The arrests came a week after roughly 7,000 soccer fans and nationalists chanting racist slogans demonstrated near Red Square and attacked passersby who appeared to be ethnic minorities, injuring more than 30 people.

Those attacks, which highlighted simmering ethnic tensions in the country, have been condemned by President Dmitry Medvedev as "pogroms."

In a sanctioned demonstration on Saturday under the Ostankino television tower in the north of Moscow, hundreds of young Russian nationalists gathered and shouted slogans such as "Patriotism is not Fascism."

"The rally was sanctioned, but soon the young people got bored, split into groups and started marching with flaming torches toward the metro.

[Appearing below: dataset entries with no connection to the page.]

Lemma violation_lines_filled s : violation_lines (filled s) = violation_lines s.
Proof. unfold violation_lines. by rewrite keys_filled, loop_lines_filled. Qed.

(** C7: on a store on which [validate] has succeeded, a second call
    changes nothing in the store and succeeds again. *)
Theorem validate_idempotent (s s' : DataDict) :
  validate s = (s', Ok true) → validate s' = (s', Ok true).
Proof.
  rewrite !validate_spec. intros [= <- H].
  rewrite filled_idemp, violation_lines_filled.
  by destruct (decide (violation_lines s = [])).
Qed.

Lemma validate_idempotent_witness :
  validate (validate example_store).1 = ((validate example_store).1, Ok true).
Proof. apply (validate_idempotent example_store). reflexivity. Defined.

(** C10: after any call to [validate], whether it returns or raises, the
    store is the store before with the absent keys of every field filled
    with [[]], [''] and [[]], so that every field has its three keys; and
    there is a store on which [validate] raises and that it has changed. *)
Theorem validate_fills_even_when_it_raises :
  (∀ s : DataDict,
     (validate s).1 = filled s ∧ Forall (λ nv, all_keys nv.2) (validate s).1)
  ∧ (∃ (s : DataDict) (m : string),
       (validate s).2 = Raise (StructuralError m) ∧ (validate s).1 ≠ s).
Proof.
  split.
  - intros s. rewrite validate_spec. split; [done |].
    cbn [fst]. unfold filled. apply Forall_fmap, Forall_forall.
    intros [n v] _. unfold all_keys. cbn. eauto.
  - exists [("a", {| axes := Some ["b"]; unit_ := None; values := None |})].
    eexists. split; [reflexivity | done].
Qed.
(** * FrontendMonitor (src/index.ts): a shallow embedding and its properties

    The monitor is a single class whose handlers run to completion on the
    page's event loop.  The embedding is a state machine: the state is the
    monitor's private fields together with the listeners it has registered
    on the host; one step handles one host event.  Every handler is written
    in a small state monad that also keeps a log of what the handler did
    (each call of [getBasicTiming], each transmission of [report]).

    Numbers.  The marks of [performance.timing] are integers (milliseconds)
    and are modelled by [Z].  High-resolution times, which the monitor only
    tests against 0 and rounds, are modelled by canonical rationals [Qc].
    Layout-shift scores and the accumulator are binary64 numbers, the
    primitive [float], so that [+=] rounds as it does on the host; what is
    proved about their order rests on the specification of binary64
    addition and comparison ([SpecFloat], [FloatAxioms]).

    [report] hands the envelope to the transport as it is; the text that
    [JSON.stringify] makes of it is not modelled. *)

From Stdlib Require Import ZArith List String Bool Lia.
From Stdlib Require Import QArith Qcanon Qround.
From Stdlib Require Import PrimFloat SpecFloat FloatOps FloatAxioms.
From Stdlib Require Import Lqa.
Import ListNotations.

Local Open Scope Z_scope.

(** ** Values of the host language *)

Module JS.

(** A string-valued property that may be [undefined]. *)
Definition str := option string.

(** [a || d] where [d] is a string: [undefined] and [''] are falsy. *)
Definition str_or_default (a : str) (d : string) : string :=
  match a with
  | Some s => if String.eqb s EmptyString then d else s
  | None => d
  end.

(** [a || b] where both sides may be [undefined]. *)
Definition str_or (a b : str) : str :=
  match a with
  | Some s => if String.eqb s EmptyString then b else a
  | None => b
  end.

(** Interpolation inside a template literal. *)
Definition interpolate (a : str) : string :=
  match a with
  | Some s => s
  | None => "undefined"%string
  end.

(** [n || d] on integers that may be [undefined]: [0] is falsy. *)
Definition int_or_default (n : option Z) (d : Z) : Z :=
  match n with
  | Some k => if Z.eqb k 0 then d else k
  | None => d
  end.

(** [a || b] on numbers: [0] is falsy. *)
Definition num_or (a b : Qc) : Qc :=
  if Qc_eq_dec a (Q2Qc 0) then b else a.

(** [Math.round]: the nearest integer, ties towards plus infinity. *)
Definition round (x : Qc) : Z := Qfloor (Qplus (this x) (1 # 2)).

End JS.

(** ** Data model (index.ts, lines 1-45) *)

(** The marks of [PerformanceTiming] that the monitor reads. *)
Record PerformanceTiming := {
  navigationStart : Z;
  domainLookupStart : Z;
  domainLookupEnd : Z;
  connectStart : Z;
  connectEnd : Z;
  requestStart : Z;
  responseStart : Z;
  domInteractive : Z;
  domContentLoadedEventEnd : Z;
  domComplete : Z;
  loadEventStart : Z;
  loadEventEnd : Z
}.

(** The object literal returned by [getBasicTiming]. *)
Record BasicTiming := {
  dns : Z;
  tcp : Z;
  ttfb : Z;
  domParse : Z;
  resources : Z;
  domReady : Z;
  interactive : Z;
  load : Z
}.

(** [PerformanceReport['data']]: the eight required fields and the five
    optional ones. *)
Record PerformanceData := {
  basic : BasicTiming;
  fp : option Z;
  fcp : option Z;
  lcp : option Z;
  fid : option Z;
  cls : option float
}.

Inductive ErrorKind := js | resource | promise.

(** [ErrorReport['data']].  [message] is whatever the event carried, so it
    may be [undefined]. *)
Record ErrorData := {
  message : JS.str;
  filename : string;
  lineno : Z;
  colno : Z;
  stack : JS.str;
  kind : ErrorKind;
  timestamp : Z
}.

Inductive ReportData :=
| PerformanceReport (data : PerformanceData)
| ErrorReport (data : ErrorData).

Record LayoutShiftEntry := {
  value : float;
  hadRecentInput : bool
}.

Record LargestContentfulPaintEntry := {
  renderTime : Qc;
  loadTime : Qc
}.

(** A paint entry: its [name] and [startTime]. *)
Record PaintEntry := {
  name : string;
  startTime : Qc
}.

(** ** The host *)

(** What [event.target] can be. *)
Inductive EventTarget :=
| TargetWindow
| TargetElement (tagName : string) (src href : JS.str).

(** The object in [event.error] or [event.reason]. *)
Record Thrown := {
  thrown_message : JS.str;
  thrown_stack : JS.str
}.

(** An event dispatched on the ['error'] channel of [window]. *)
Record ErrorEvent := {
  ev_message : JS.str;
  ev_filename : JS.str;
  ev_lineno : option Z;
  ev_colno : option Z;
  ev_error : option Thrown;
  ev_target : option EventTarget
}.

Record PromiseRejectionEvent := {
  ev_reason : option Thrown
}.

(** The three observation streams the monitor subscribes to. *)
Inductive StreamKind := Paint | LargestContentfulPaint | LayoutShift.

Definition StreamKind_eqb (a b : StreamKind) : bool :=
  match a, b with
  | Paint, Paint
  | LargestContentfulPaint, LargestContentfulPaint
  | LayoutShift, LayoutShift => true
  | _, _ => false
  end.

(** What the handlers read from the globals when they run. *)
Record Host := {
  timing : PerformanceTiming;            (* performance.timing, a live object *)
  location_href : string;                (* window.location.href *)
  now : Z;                               (* Date.now() *)
  hasPerformanceObserver : bool;         (* 'PerformanceObserver' in window *)
  supportedEntryTypes : StreamKind -> bool; (* PerformanceObserver.supportedEntryTypes *)
  hasSendBeacon : bool                   (* navigator.sendBeacon *)
}.

(** ** State and effects *)

(** The closures the monitor registers, by the place they are created. *)
Inductive ErrorListener := JsErrorListener | ResourceErrorListener.

(** A call of [observe(options)]. *)
Record Subscription := {
  sub_type : StreamKind;
  sub_buffered : bool
}.

Inductive Channel := Beacon | Xhr.

(** What a handler does, in order. *)
Inductive Effect :=
| CallGetBasicTiming
| Transmit (via : Channel) (url : string) (payload : ReportData).

Record Monitor := {
  reportUrl : string;
  isMonitoring : bool;
  clsValue : float;
  (* registrations made on the host *)
  observers : list Subscription;           (* the observe() calls, in order *)
  errorListeners : list ErrorListener;     (* 'error', capture phase *)
  rejectionListeners : nat;                (* 'unhandledrejection' *)
  loadListeners : nat;                     (* 'load' *)
  (* log of effects, oldest first *)
  log : list Effect
}.

(** [new FrontendMonitor(reportUrl)] *)
Definition constructor (url : string) : Monitor :=
  {| reportUrl := url; isMonitoring := false; clsValue := 0%float;
     observers := []; errorListeners := []; rejectionListeners := 0%nat;
     loadListeners := 0%nat; log := [] |}.

(** *** The handler monad *)

Definition M (A : Type) : Type := Monitor -> A * Monitor.

Definition ret {A} (a : A) : M A := fun m => (a, m).

Definition bind {A B} (c : M A) (k : A -> M B) : M B :=
  fun m => let (a, m') := c m in k a m'.

Notation "x <- c ;; k" := (bind c (fun x => k))
  (at level 61, c at next level, right associativity).
Notation "c ;; k" := (bind c (fun _ => k))
  (at level 61, right associativity).

Definition get {A} (f : Monitor -> A) : M A := fun m => (f m, m).

Definition modify (f : Monitor -> Monitor) : M unit := fun m => (tt, f m).

Definition exec {A} (c : M A) (m : Monitor) : Monitor := snd (c m).

(** [for (const x of xs) body(x)] *)
Fixpoint for_of {A} (xs : list A) (body : A -> M unit) : M unit :=
  match xs with
  | [] => ret tt
  | x :: rest => body x ;; for_of rest body
  end.

Definition when (b : bool) (c : M unit) : M unit := if b then c else ret tt.

Definition set_isMonitoring (b : bool) (m : Monitor) : Monitor :=
  {| reportUrl := reportUrl m; isMonitoring := b; clsValue := clsValue m;
     observers := observers m; errorListeners := errorListeners m;
     rejectionListeners := rejectionListeners m;
     loadListeners := loadListeners m; log := log m |}.

Definition set_clsValue (v : float) (m : Monitor) : Monitor :=
  {| reportUrl := reportUrl m; isMonitoring := isMonitoring m; clsValue := v;
     observers := observers m; errorListeners := errorListeners m;
     rejectionListeners := rejectionListeners m;
     loadListeners := loadListeners m; log := log m |}.

Definition add_observer (s : Subscription) (m : Monitor) : Monitor :=
  {| reportUrl := reportUrl m; isMonitoring := isMonitoring m;
     clsValue := clsValue m;
     observers := observers m ++ [s]; errorListeners := errorListeners m;
     rejectionListeners := rejectionListeners m;
     loadListeners := loadListeners m; log := log m |}.

Definition add_errorListener (l : ErrorListener) (m : Monitor) : Monitor :=
  {| reportUrl := reportUrl m; isMonitoring := isMonitoring m;
     clsValue := clsValue m;
     observers := observers m; errorListeners := errorListeners m ++ [l];
     rejectionListeners := rejectionListeners m;
     loadListeners := loadListeners m; log := log m |}.

Definition add_rejectionListener (m : Monitor) : Monitor :=
  {| reportUrl := reportUrl m; isMonitoring := isMonitoring m;
     clsValue := clsValue m;
     observers := observers m; errorListeners := errorListeners m;
     rejectionListeners := S (rejectionListeners m);
     loadListeners := loadListeners m; log := log m |}.

Definition add_loadListener (m : Monitor) : Monitor :=
  {| reportUrl := reportUrl m; isMonitoring := isMonitoring m;
     clsValue := clsValue m;
     observers := observers m; errorListeners := errorListeners m;
     rejectionListeners := rejectionListeners m;
     loadListeners := S (loadListeners m); log := log m |}.

(** Append to the log. *)
Definition extend (l : list Effect) (m : Monitor) : Monitor :=
  {| reportUrl := reportUrl m; isMonitoring := isMonitoring m;
     clsValue := clsValue m;
     observers := observers m; errorListeners := errorListeners m;
     rejectionListeners := rejectionListeners m;
     loadListeners := loadListeners m; log := log m ++ l |}.

Definition emit (e : Effect) : M unit := modify (extend [e]).

(** ** The methods of [FrontendMonitor] *)

(** [getBasicTiming] (lines 120-132), as a function of the marks. *)
Definition basicTimingOf (t : PerformanceTiming) : BasicTiming :=
  {| dns := domainLookupEnd t - domainLookupStart t;
     tcp := connectEnd t - connectStart t;
     ttfb := responseStart t - requestStart t;
     domParse := domComplete t - domInteractive t;
     resources := loadEventStart t - domContentLoadedEventEnd t;
     domReady := domContentLoadedEventEnd t - navigationStart t;
     interactive := domInteractive t - navigationStart t;
     load := loadEventEnd t - navigationStart t |}.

This was illegal, of course, and the police made arrests," said Moscow police spokesman Viktor Biryukov.

He said there had been no violence and that most of the demonstrators were in their early teens. Arrests also were made at unsanctioned protests in other parts of the city.

Moscow police said about 500 arrests had been made and that weapons, including knives and stun guns, had been confiscated.

News agencies reported that some people of migrant origin had also been detained.

Authorities had launched a similar crackdown Wednesday, detaining about 800 Russian youths and migrants from the Caucasus and Central Asia who had been gathering for a rumored confrontation near the Kievsky railway station.

Prime Minister Vladimir Putin said Thursday during a televised question-and-answer session with Russian Federation viewers that all forms of extremism must be prevented.